年賀状の代わりに、ぐだぐだとまとまりのない考え事をお送りいたします。今年もよろしくお願いします。

WISCの下位検査に「積木模様」というものがある。所定の数の積み木を組み合わせて、示されたお手本と同じになるように積木を構成する課題である。簡単な図形から徐々に複雑な図形になっていき、どこまでできたかで能力を測るというものである。

さてここで、タロウくんとハナコさんという同い年の2人がそれぞれ積木模様の検査に取り組み、全く同じところまで同じ時間をかかって課題を達成できたとする。そこで得られた粗点を基に評価点を算出すると、当然のことながら2人は同じ評価点になる。同じ評価点ということは同じくらい能力を持っていると言えるだろう。

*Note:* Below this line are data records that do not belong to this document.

(* ===== verification/HbCount.v ===== *)
(** Counting syscall occurrences.

    The incremental counters a thread keeps (one per syscall, descriptor and
    futex operation, and one origin per relative anchor) are shown to implement
    the definition over the thread's whole history: an anchor fires at exactly
    the entry that is its [nth] match, counted from the thread's start or from
    the entry at which its base was reached. *)
From Stdlib Require Import ZArith Lia List.
From stdpp Require Import base gmap relations list.
From S2P Require Import Prelude BTree Time Schedule Text HappensBefore HbCycle HbNormalize.
Import HappensBefore.
Open Scope Z_scope.

(** A syscall entry: its number and first two arguments. *)
Abbreviation entry := (Sysno * (Z * Z))%type.

(** * The definition over histories *)

Definition matches (a : Anchor) (e : entry) : bool := syscall_occurrence_matches a e.1 e.2.
Definition n_match (a : Anchor) (h : list entry) : Z := Z.of_nat (length (List.filter (matches a) h)).

(** The last entry of [h] is where [base] is reached. *)
Definition base_reached_at (base : Anchor) (h : list entry) : Prop :=
  match an_position base with
  | SyscallCount n => h <> [] /\ n = Z.of_nat (length h)
  | Syscall _ _ nth _ _ =>
      exists h0 e, h = h0 ++ [e] /\ matches base e = true /\ n_match base h = nth
  | _ => False
  end.

(** The last entry of [h] is the one [a] names. *)
Definition fires_at (p : HappensBeforeProgram) (a : Anchor) (h : list entry) : Prop :=
  (exists h0 e, h = h0 ++ [e] /\ matches a e = true)
  /\ exists nth, position_nth (an_position a) = Some nth
     /\ match an_from a with
        | None => n_match a h = nth
        | Some b => exists base h1 h2, bt_get b (pr_anchors p) = Some base
                      /\ h = h1 ++ h2 /\ base_reached_at base h1 /\ n_match a h2 = nth
        end.

(** * Running a history *)

Section Run.
Context (bp : profile) (p : HappensBeforeProgram) (dettid : DetTid).

(** A thread's entries in order; the [k]th carries the running count [k]. *)
Fixpoint run_entries (h : list entry) (k : Z) (c : HbThreadCounters)
    : outcome (list (list text) * HbThreadCounters) :=
  match h with
  | [] => Done ([], c)
  | e :: h' =>
      '(ns, c') ← count_syscall_occurrences bp p dettid e.1 e.2 (k + 1) c;
      '(rest, c'') ← run_entries h' (k + 1) c';
      Done (ns :: rest, c'')
  end.

(** ** Keys *)

Definition key_matches (k : OccurrenceKey) (e : entry) : bool :=
  let '(s, fd, op) := k in
  (s =? e.1) && (is_none_or fd (fun fd => low_int e.2.1 =? fd)
                 && is_none_or op (fun op => low_int e.2.2 =? op)).
Definition n_key (k : OccurrenceKey) (h : list entry) : Z :=
  Z.of_nat (length (List.filter (key_matches k) h)).

Lemma matches_key a k : occurrence_key a = Some k -> matches a = key_matches k.
Proof.
  unfold occurrence_key, matches, syscall_occurrence_matches, key_matches.
  destruct (an_position a); try done. destruct (is_syscall_occurrence a); [|done].
  intros [= <-]. reflexivity.
Qed.
Lemma matches_occurrence a e :
  matches a e = true -> is_syscall_occurrence a = true /\ exists k, occurrence_key a = Some k.
Proof.
  unfold matches, syscall_occurrence_matches, occurrence_key.
  destruct (an_position a); try done. destruct (is_syscall_occurrence a); [by eauto|done].
Qed.
Lemma occurrence_has_key a :
  is_syscall_occurrence a = true -> exists k, occurrence_key a = Some k.
Proof.
  unfold occurrence_key. intros E. rewrite E. unfold is_syscall_occurrence in E.
  destruct (an_position a); by eauto.
Qed.
Lemma occurrence_nth a :
  is_syscall_occurrence a = true ->
  exists s ph nth fd op, an_position a = Syscall s ph nth fd op.
Proof. unfold is_syscall_occurrence. destruct (an_position a); by eauto 10. Qed.
Lemma n_match_key a k h : occurrence_key a = Some k -> n_match a h = n_key k h.
Proof. intros E. unfold n_match, n_key. by rewrite (matches_key a k E). Qed.

Lemma n_key_app k h1 h2 : n_key k (h1 ++ h2) = n_key k h1 + n_key k h2.
Proof. unfold n_key. rewrite List.filter_app, length_app. lia. Qed.
Lemma n_key_snoc k h e : n_key k (h ++ [e]) = n_key k h + (if key_matches k e then 1 else 0).
Proof. rewrite n_key_app. f_equal. unfold n_key. simpl. by destruct (key_matches k e). Qed.
Lemma n_key_nonneg k h : 0 <= n_key k h.
Proof. unfold n_key. lia. Qed.
Lemma n_key_le k h : n_key k h <= Z.of_nat (length h).
Proof.
  unfold n_key. apply inj_le. induction h as [|e h IH]; simpl; [lia|].
  destruct (key_matches k e); simpl; lia.
Qed.
Lemma n_match_app a h1 h2 : n_match a (h1 ++ h2) = n_match a h1 + n_match a h2.
Proof. unfold n_match. rewrite List.filter_app, length_app. lia. Qed.

Definition anchor_key (k : OccurrenceKey) : Prop :=
  exists a, a ∈ (pr_anchors p).*2 /\ occurrence_key a = Some k.

(** ** One entry's keys and counts *)

Lemma insert_all_mem (l : list OccurrenceKey) (acc : list (OccurrenceKey * ())) k :
  bt_ok acc ->
  let r := foldl (fun ks k => bt_insert k tt ks) acc l in
  bt_ok r /\ (k ∈ r.*1 <-> k ∈ l \/ k ∈ acc.*1).
Proof.
  revert acc. induction l as [|x l IH]; intros acc Hacc; simpl.
  { split; [done|]. set_solver. }
  destruct (IH (bt_insert x tt acc)) as [Hok Hin]; [by apply bt_insert_ok|]. split; [done|].
  rewrite Hin, elem_of_cons. rewrite <- (bt_mem_true (bt_insert x tt acc)) by (by apply bt_insert_ok).
  rewrite <- (bt_mem_true acc) by done. unfold bt_mem.
  destruct (decide (k = x)) as [->|Hk].
  - rewrite bt_get_insert_eq by done. tauto.
  - rewrite bt_get_insert_ne by done. tauto.
Qed.

Lemma entry_keys_spec e k :
  anchor_key k -> bt_ok (entry_keys p e.1 e.2) /\ (k ∈ (entry_keys p e.1 e.2).*1 <-> key_matches k e = true).
Proof.
  intros (a & Ha & Hk). unfold entry_keys.
  destruct (insert_all_mem (omap occurrence_key (List.filter (fun a => syscall_occurrence_matches a e.1 e.2)
    (pr_anchors p).*2)) [] k bt_ok_nil) as [Hok Hin].
  split; [done|]. rewrite Hin. split.
  - intros [Hx|Hx]; [|inversion Hx]. apply list_elem_of_omap in Hx as (a' & Ha' & Hk').
    apply elem_of_List_filter in Ha' as [Hm _]. by rewrite <- (matches_key a' k Hk').
  - intros Hm. left. apply list_elem_of_omap. exists a. split; [|done].
    apply elem_of_List_filter. split; [|done]. rewrite <- (matches_key a k Hk) in Hm. done.
Qed.

Lemma bump_counts_spec ks cs :
  bt_ok cs -> NoDup ks -> (forall k, k ∈ ks -> 0 <= default 0 (bt_get k cs) < u64_max) ->
  exists cs', bump_counts bp ks cs = Done cs' /\ bt_ok cs'
    /\ forall k, bt_get k cs' = if bool_decide (k ∈ ks) then Some (default 0 (bt_get k cs) + 1)
                                else bt_get k cs.
Proof.
  revert cs. induction ks as [|x ks IH]; intros cs Hok Hnd Hfit; cbn [bump_counts].
  { exists cs. split_and!; [done..|]. intros k. case_bool_decide as Hk; [inversion Hk|done]. }
  apply NoDup_cons in Hnd as [Hx Hnd].
  rewrite arith_u_exact by (specialize (Hfit x ltac:(set_solver)); unfold u64_max in *; lia).
  bind_done. destruct (IH (bt_insert x (default 0 (bt_get x cs) + 1) cs)) as (cs' & -> & Hok' & Hget).
  - by apply bt_insert_ok.
  - done.
  - intros k Hk. assert (x <> k) by (by intros ->).
    rewrite bt_get_insert_ne by done. apply Hfit. set_solver.
  - exists cs'. split_and!; [done..|]. intros k. rewrite Hget. destruct (decide (k = x)) as [->|Hne].
    + rewrite bt_get_insert_eq by done. rewrite bool_decide_false by done.
      by rewrite bool_decide_true by set_solver.
    + rewrite bt_get_insert_ne by done.
      rewrite (bool_decide_ext (k ∈ x :: ks) (k ∈ ks)) by set_solver. done.
Qed.

Lemma entry_keys_anchor e k : k ∈ (entry_keys p e.1 e.2).*1 -> anchor_key k.
Proof.
  unfold entry_keys. intros Hin.
  destruct (insert_all_mem (omap occurrence_key (List.filter (fun a => syscall_occurrence_matches a e.1 e.2)
    (pr_anchors p).*2)) [] k bt_ok_nil) as [_ Hmem].
  apply Hmem in Hin as [Hx|Hx]; [|inversion Hx]. apply list_elem_of_omap in Hx as (a & Ha & Hk).
  apply elem_of_List_filter in Ha as [_ Ha]. by exists a.
Qed.
Lemma entry_keys_ok e : bt_ok (entry_keys p e.1 e.2).
Proof. unfold entry_keys. by apply (insert_all_mem _ [] (0, None, None) bt_ok_nil). Qed.

(** ** The invariant of the counters *)

Definition count_of (k : OccurrenceKey) (h : list entry) : option Z :=
  if n_key k h =? 0 then None else Some (n_key k h).

Record count_inv (h : list entry) (c : HbThreadCounters) : Prop := {
  ci_counts_ok : bt_ok (counts c);
  ci_counts : forall k, anchor_key k -> bt_get k (counts c) = count_of k h;
  ci_origins_ok : bt_ok (origins c);
  ci_origins : forall x a b base, bt_get x (pr_anchors p) = Some a -> on_thread dettid a = true ->
    an_from a = Some b -> bt_get b (pr_anchors p) = Some base ->
    forall o, bt_get x (origins c) = Some o
              <-> exists h1 h2, h = h1 ++ h2 /\ base_reached_at base h1 /\ o = n_match a h1;
}.

Lemma count_of_default k h : default 0 (count_of k h) = n_key k h.
Proof. unfold count_of. by destruct (Z.eqb_spec (n_key k h) 0) as [->|]. Qed.

Lemma bump_inv h c e :
  count_inv h c -> Z.of_nat (length h) < u64_max ->
  exists cs, bump_counts bp (entry_keys p e.1 e.2).*1 (counts c) = Done cs /\ bt_ok cs
    /\ forall k, anchor_key k -> bt_get k cs = count_of k (h ++ [e]).
Proof.
  intros [Hok Hc _ _] Hlen.
  destruct (bump_counts_spec (entry_keys p e.1 e.2).*1 (counts c)) as (cs & -> & Hok' & Hget);
    [done|apply bt_ok_NoDup, entry_keys_ok| |].
  - intros k Hk%entry_keys_anchor. rewrite Hc, count_of_default by done.
    pose proof (n_key_nonneg k h). pose proof (n_key_le k h). lia.
  - exists cs. split_and!; [done..|]. intros k Hk. rewrite Hget, Hc by done.
    destruct (entry_keys_spec e k Hk) as [_ Hin]. unfold count_of at 3.
    rewrite n_key_snoc, count_of_default. pose proof (n_key_nonneg k h).
    case_bool_decide as Hm.
    + apply Hin in Hm. rewrite Hm. by rewrite (proj2 (Z.eqb_neq (n_key k h + 1) 0)) by lia.
    + destruct (key_matches k e); [by rewrite Hin in Hm|]. by rewrite Z.add_0_r.
Qed.

(** ** Reaching a base *)

Lemma base_reached_prefix base h1 h2 :
  base_reached_at base h1 -> base_reached_at base (h1 ++ h2) -> h2 = [].
Proof.
  unfold base_reached_at. destruct (an_position base); try done.
  - intros [_ ->] [_ E]. rewrite length_app in E. destruct h2; simpl in *; [done|lia].
  - intros (h0 & e & -> & Hm & <-) (g & e' & E & Hm' & Hn). destruct h2 as [|x h2 _] using rev_ind; [done|].
    rewrite app_assoc in E. apply app_inj_tail in E as [<- <-].
    rewrite !n_match_app in Hn. unfold n_match in Hn. simpl in Hn. rewrite Hm, Hm' in Hn. simpl in Hn. lia.
Qed.
Lemma base_reached_unique base h1 h2 g1 g2 :
  h1 ++ h2 = g1 ++ g2 -> base_reached_at base h1 -> base_reached_at base g1 -> h1 = g1.
Proof.
  intros E Hh Hg. apply app_eq_inv in E as [(k & -> & _)|(k & -> & _)].
  - by rewrite (base_reached_prefix base g1 k Hg Hh), app_nil_r.
  - by rewrite (base_reached_prefix base h1 k Hh Hg), app_nil_r.
Qed.

Lemma base_reached_spec h e cs base :
  base ∈ (pr_anchors p).*2 -> (forall k, anchor_key k -> bt_get k cs = count_of k (h ++ [e])) ->
  base_reached e.1 e.2 (Z.of_nat (length h) + 1) cs base = true <-> base_reached_at base (h ++ [e]).
Proof.
  intros Hbase Hcs. unfold base_reached, base_reached_at.
  destruct (an_position base) as [n|m|s ph nth fd op|addr nth|mk nth]; [|done| |done|done].
  - rewrite Z.eqb_eq, length_app. simpl. split; [|intros [_ ->]; lia].
    intros ->. split; [by destruct h|lia].
  - rewrite andb_true_iff. fold (matches base e). split.
    + intros [Hm Hn]. exists h, e. split_and!; [done..|].
      destruct (occurrence_key base) as [k|] eqn:Ek; [|done]. rewrite Hcs in Hn by (by exists base).
      unfold count_of in Hn. rewrite (n_match_key base k _ Ek).
      destruct (Z.eqb_spec (n_key k (h ++ [e])) 0); [done|]. by apply Z.eqb_eq.
    + intros (h0 & e0 & E & Hm & Hn). apply app_inj_tail in E as [<- <-]. split; [done|].
      destruct (matches_occurrence base e Hm) as [_ [k Ek]]. rewrite Ek, Hcs by (by exists base).
      rewrite (n_match_key base k _ Ek) in Hn. unfold count_of. rewrite <- Hn.
      rewrite n_key_snoc. rewrite (matches_key base k Ek) in Hm. rewrite Hm.
      pose proof (n_key_nonneg k h). rewrite (proj2 (Z.eqb_neq _ _)) by lia. apply Z.eqb_refl.
Qed.

(** ** Origins *)

Lemma note_origin_other cs ec os s args r x :
  bt_ok os -> an_name r <> x ->
  bt_get x (note_origin p s args ec cs os r) = bt_get x os /\ bt_ok (note_origin p s args ec cs os r).
Proof.
  intros Hok Hne. unfold note_origin. destruct (_ ≫= _) as [base|]; [|done].
  destruct (bt_mem _ _); [done|]. destruct (base_reached _ _ _ _ _); [|done].
  split; [by apply bt_get_insert_ne|by apply bt_insert_ok].
Qed.
Lemma note_origin_ok cs ec os s args r : bt_ok os -> bt_ok (note_origin p s args ec cs os r).
Proof.
  intros Hok. unfold note_origin. destruct (_ ≫= _) as [base|]; [|done].
  destruct (bt_mem _ _); [done|]. destruct (base_reached _ _ _ _ _); [by apply bt_insert_ok|done].
Qed.

Lemma fold_origins cs ec s args l os a :
  bt_ok os -> NoDup (an_name <$> l) ->
  let os' := foldl (note_origin p s args ec cs) os l in
  bt_ok os' /\ (a ∈ l -> bt_get (an_name a) os' = bt_get (an_name a) (note_origin p s args ec cs os a))
  /\ (an_name a ∉ an_name <$> l -> bt_get (an_name a) os' = bt_get (an_name a) os).
Proof.
  revert os. induction l as [|r l IH]; intros os Hok Hnd; simpl.
  { split_and!; [done| |done]. intros Hx; inversion Hx. }
  simpl in Hnd. apply NoDup_cons in Hnd as [Hr Hnd].
  destruct (IH (note_origin p s args ec cs os r)) as (Hok' & Hin & Hout); [by apply note_origin_ok|done|].
  split_and!; [done| |].
  - intros [->|Ha]%elem_of_cons; [by apply Hout|].
    rewrite (Hin Ha). assert (Hne : an_name r <> an_name a).
    { intros E. apply Hr. rewrite E. by apply list_elem_of_fmap_2. }
    destruct (note_origin_other cs ec os s args r (an_name a) Hok Hne) as [Hg Hok1].
    unfold note_origin at 1 3. destruct (an_from a ≫= _) as [base|]; [|done].
    unfold bt_mem. rewrite Hg. destruct (bt_get (an_name a) os) eqn:E; [by rewrite Hg, E|].
    destruct (base_reached _ _ _ _ _); [|by rewrite Hg, E].
    by rewrite !bt_get_insert_eq.
  - rewrite elem_of_cons. intros Hn. rewrite Hout by tauto.
    apply note_origin_other; [done|]. intros E. apply Hn. by left.
Qed.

ところが、実はタロウくんは母親の誤った英才教育により1ヶ月前より積木模様の訓練をしていたとする。母親はどこからか入手した積木模様の実施マニュアルを読み、同じ課題を繰り返しタロウくんに練習させて解答を覚えさせていたのだ。(こういうことがあると心理検査の妥当性が損なわれるので、心理検査の内容を公開することは禁じられている。)

この場合、タロウくんとハナコさんが同じ能力を持っているとは言えるだろうか。おそらく言えない。タロウくんはただ解答を暗記してきただけで、視覚空間の認知について能力を発揮したとは言い難い。タロウくんとハナコさんでは測られたものが違うのだ。当たり前のことだ。

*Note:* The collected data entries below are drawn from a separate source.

(** ** The hold budget *)

Lemma skip_hb s t r s' : skip_turn_blocked bp s t = Done (r, s') -> happens_before s' = happens_before s.
Proof.
  unfold skip_turn_blocked, skip_turn. intros E. apply bind_Done in E as (q & _ & E).
  apply bind_Done in E as ([b q1] & _ & E). apply bind_Done in E as (? & _ & E).
  apply bind_Done in E as (n & _ & [= _ <-]). done.
Qed.

Lemma request_holds s u rq r s' hb t :
  block_for_hb bp s u rq = Done (r, s') -> happens_before s = Some hb -> bt_ok (holds hb) -> t <> u ->
  exists hb', happens_before s' = Some hb' /\ bt_get t (holds hb') = bt_get t (holds hb).
Proof.
  intros Hex Hhb Hok Hne.
  assert (Hck : forall c l, hb_checkpoint bp s u c l = Done (r, s') ->
    exists hb', happens_before s' = Some hb' /\ bt_get t (holds hb') = bt_get t (holds hb)).
  { intros c l E. unfold hb_checkpoint in E. rewrite Hhb in E. cbn [mbind outcome_bind expect] in E.
    destruct (length _ =? 0)%nat; [injection E as <- <-; by exists hb|].
    destruct (existsb (anchor_blocked hb) _).
    - apply skip_hb in E. eexists. split; [exact E|]. unfold park. cbn [holds set_parked].
      destruct (bt_mem u (holds hb)); [done|]. by apply bt_get_insert_ne.
    - injection E as <- <-. eexists. split; [done|]. unfold grant.
      destruct (fire_all _ _) as [f []]; cbn [holds set_parked set_wake_pending]; by apply bt_get_remove_ne. }
  destruct rq as [c|c l|c l code]; cbn [block_for_hb] in Hex; [by eapply Hck..|].
  unfold hb_posthook_interrupted in Hex. rewrite Hhb in Hex. cbn [mbind outcome_bind expect] in Hex.
  destruct (occurrence_anchors_on hb u l); [injection Hex as <- <-; by exists hb|].
  apply skip_hb in Hex. exists hb. split; [|done]. rewrite Hex, <- Hhb. apply refuse_fields.
Qed.

Lemma readmit_holds ts hb s s' :
  readmit bp ts hb s = Done s' -> exists hb', happens_before s' = Some hb' /\ holds hb' = holds hb.
Proof.
  revert hb s. induction ts as [|t ts IH]; intros hb s; cbn [readmit].
  - intros [= <-]. by exists hb.
  - intros (s1 & _ & E)%bind_Done. destruct (IH _ _ E) as (hb' & ? & Ho). exists hb'. by rewrite Ho.
Qed.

ただ、ここで気になるのは「行動」の面だけ見るとタロウくんとハナコさんは全く同じ「ふるまい」をしている。で、機能主義的(functionalism:あるいは函数主義的)に考えるのであれば、インプットに対して同じアウトプットを返すのであれば、それらは「同じ」ものである。

ここで二人の能力が違うとした判断には、機能主義的でないプロセスが働いているのだろうか。あるいは、練習をしてきたという過去の事象をも独立変数にして、それもインプットとして機能主義的に考えているのだろうか。

もし後者であるのならば次のような場合はどうか。タロウくんはが練習したのは実際の検査で使う課題ではなく、似たような課題を集めた練習問題のようなものだったとする。それを繰り返し繰り返し行なうことで、タロウくんはただ単に解答を暗記をしたのでなく、あらゆる積木模様の課題を素早くこなせる能力を身に着けていた。

こうなってくると、タロウくんとハナコさんの違いは内的なプロセスの面ではほとんど差がなくなってくるだろう。もちろん新規の課題に対応する流動性の能力を測っているのか、あるいは手続き的な知識を測っているのかのように考えることができるのかもしれないが、それらを検査の結果という「ふるまい」から判別するのは難しいことだろう。

とすれば、機能主義的に言ってタロウくんとハナコさんは同じ能力があると言っていいのかそうでないのか。結局のところ観察のパースペクティブをどこまで広げるのかという話になるような気もしている。

機能主義あるいはそこから心理学の内部で生まれた行動主義、そして方法論的行動主義によって研究対象を広げてきた多くの主流の心理学は、インプット(独立変数)とアウトプット(従属変数)にどれだけの時間的な幅を意識して議論を進めているのだろうか。

ここの所自分の中でブームである「発達」と「行動」のつながりを考えるには、この「観察における時間的な幅」というのが大事な気がしている。